Wolfgang Clement protestiert bei Lionel Jospin - ein unveröffentlichter Brief
Hamburg (ots)
Gewiss wird der deutsche Föderalismus mit Recht gepriesen. Irgendwie langweilig, aber verflixt verdienstvoll. Ein Exportgut nach außen, nach innen Teil des gewachsenen Selbstverständnisses. Die Ministerpräsidenten genießen die Rolle der Landesväter, und das nun schon so lange, dass ihnen der Ruhm ein bisschen zu Kopf gestiegen sein muss. Längst haben sie sich, verfassungsrechtlich komfortabel abgestützt, in Brüssel breit gemacht, manche - Edmund Stoiber zum Beispiel - halten sich dort häufiger oder lieber auf als in Berlin. Die Zaunkönige sind Mitregenten geworden. In dieser Logik liegt wohl auch der nächste Schritt: Der Ministerpräsident als sein eigener Außenminister.

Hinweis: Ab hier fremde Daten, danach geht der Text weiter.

(** * CSV-to-JSON parser: a shallow embedding of [src/utils/csvParser.js]

    The development follows the class [CSVParser]:

    - [parseLine]            the line splitter;
    - [createNestedObject]   the path-to-object builder;
    - [mergeDeep]            the deep merger;
    - [buildRecord]          the per-row loop shared, verbatim, by [parse]
                             and [parseStream];
    - [parse]                the whole-file loader;
    - [Stream]               the event handlers that [parseStream] installs
                             on the readline interface, as a transition
                             system driven by the events of the runtime;

    and, of [services/userService.js], [insertUserBatch] and the counters
    of [calculateAgeDistribution] (module [User]).

    Modelling conventions.

    - A JavaScript string is a [string]; a character is one code unit in
      the range 0..255.
    - A JavaScript number is a double, given by its exact rational value
      ([jsnum]); [Number] rounds the value of a literal to the nearest
      double.
    - An object is the ordered list of its own enumerable properties; an
      array is such an object flagged as an array.  The prototypes are
      not part of the embedding: it agrees with the code on the keys that
      name no built-in property of a prototype and are no array index
      ([plain_key]), and the statements about what is stored under a key
      are made for these keys.  The [length] of arrays is outside the
      model.
    - A class body is strict-mode code: writing a property of a primitive
      throws a [TypeError].
    - The limits of the runtime (stack depth, memory, string length) are
      outside the model. *)

From Stdlib Require Import ZArith QArith Qpower Ascii String List Lia Bool.
From stdpp Require Import base list strings pretty gmap.

Local Open Scope string_scope.
Local Open Scope list_scope.

(** ** Strings *)

Module Str.

(** The white space that [String.prototype.trim] removes, among the code
    units 0..255: TAB, LF, VT, FF, CR, SP and NBSP. *)
Definition is_ws (c : ascii) : bool :=
  let n := nat_of_ascii c in
  (n =? 9)%nat || (n =? 10)%nat || (n =? 11)%nat || (n =? 12)%nat
  || (n =? 13)%nat || (n =? 32)%nat || (n =? 160)%nat.

Fixpoint trimStart (s : string) : string :=
  match s with
  | EmptyString => EmptyString
  | String c r => if is_ws c then trimStart r else s
  end.

Fixpoint trimEnd (s : string) : string :=
  match s with
  | EmptyString => EmptyString
  | String c r =>
      match trimEnd r with
      | EmptyString => if is_ws c then EmptyString else String c EmptyString
      | r' => String c r'
      end
  end.

(** [s.trim()] *)
Definition trim (s : string) : string := trimEnd (trimStart s).


(** [s += c] *)
Definition push_char (s : string) (c : ascii) : string :=
  s +:+ String c EmptyString.

(** Does the character [c] occur in [s]? *)
Fixpoint occurs (c : ascii) (s : string) : bool :=
  match s with
  | EmptyString => false
  | String d r => Ascii.eqb c d || occurs c r
  end.
Lemma remove_loop_absent (items : list json) (ps : list pystr) (selected_items : list nat) :
  entry_paths items = Some ps ->
  forall g,
    Gui.repositories g = JArr items ->
    (forall i mark path, In i selected_items ->
                         nth_error (Gui.repo_tree g) i = Some (mark, path) ->
                         forall q, In q ps -> py_eq (JStr q) path = false) ->
    Gui.remove_loop selected_items g = (Ret tt, g).
Proof.
  intros Hps. induction selected_items as [|i rest IH]; intros g Hm Hno; [reflexivity|].
  cbn [Gui.remove_loop]. rewrite bind_get.
  destruct (nth_error (Gui.repo_tree g) i) as [[mark path]|] eqn:En.
  - rewrite bind_lift, Hm. cbn [py_iter]. rewrite bind_lift.
    rewrite (without_path_absent path items ps Hps)
      by (apply (Hno i mark path); [now left | exact En]).
    rewrite bind_set_repositories.
    assert (Hg : with_repositories g (JArr items) = g)
      by (destruct g; cbn in *; now subst).
    rewrite Hg. apply IH; [exact Hm|].
    intros j m p Hj. apply Hno. now right.
  - apply IH; [exact Hm|]. intros j m p Hj. apply Hno. now right.
Qed.

Lemma update_repo_list_result (g : Gui.gui) :
  exists res rows,
    Gui.update_repo_list g
    = (res, {| Gui.repositories := Gui.repositories g; Gui.repo_tree := rows;
               Gui.start_date_var := Gui.start_date_var g;
               Gui.end_date_var := Gui.end_date_var g;
               Gui.outside := Gui.outside g |}).
Proof.
  unfold Gui.update_repo_list. unfold bind at 1. cbn [Gui.set_tree].
  rewrite bind_get, bind_lift. cbn [Gui.repositories].
  destruct (py_iter (Gui.repositories g)) as [items|e]; [|do 2 eexists; reflexivity].
  destruct (Gui.tree_rows items) as [rows [e|]]; do 2 eexists; reflexivity.
Qed.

Beim Premierminister Frankreichs, Lionel Jospin, trudelte vor wenigen Tagen folgender Brief ein: "Sehr geehrter Herr Premierminister, mit großer Sorge haben wir in den Ländern der Bundesrepublik Deutschland von den Entlastungen des Transportgewerbes Kenntnis genommen, die die Regierung Frankreichs als Reaktion auf die gestiegenen Ölpreise veranlasst hat. Unser Transportgewerbe ist im nachbarschaftlichen Verhältnis von diesen Maßnahmen besonders betroffen. Sie führen zu deutlichen Wettbewerbsverzerrungen und gefährden Arbeitsplätze, insbesondere bei den kleinen und mittelständischen Unternehmen. Nach meiner Auffassung widersprechen die angesprochenen Maßnahmen dem Geist des Binnenmarktes und stehen mit dem Recht der Europäischen Gemeinschaft und den Beihilfevorschriften des EG-Vertrages nicht in Einklang. Zusammen mit meinen Kollegen aus Niedersachsen, Rheinland-Pfalz und dem Saarland habe ich deshalb Herrn Kommissionspräsidenten Prodi gebeten, die Rechtmäßigkeit der Entlastungsmaßnahmen Ihres Landes für das Transportgewerbe zu prüfen." Hoffentlich, heißt es zum Schluss, könne das Problem einvernehmlich geregelt werden. "Für entsprechende Gespräche stehen die Leute der Landesregierung und auch ich jederzeit gerne zur Verfügung." Unterschrift: Wolfgang Clement.
Bei Lionel Jospin soll das Schreiben, wie man sich denken kann, nicht gerade besonderes Amusement ausgelöst haben. Und ob Joschka Fischer (oder Gerhard Schröder) vom Konkurrenzunternehmen in Düsseldorf überhaupt etwas wissen?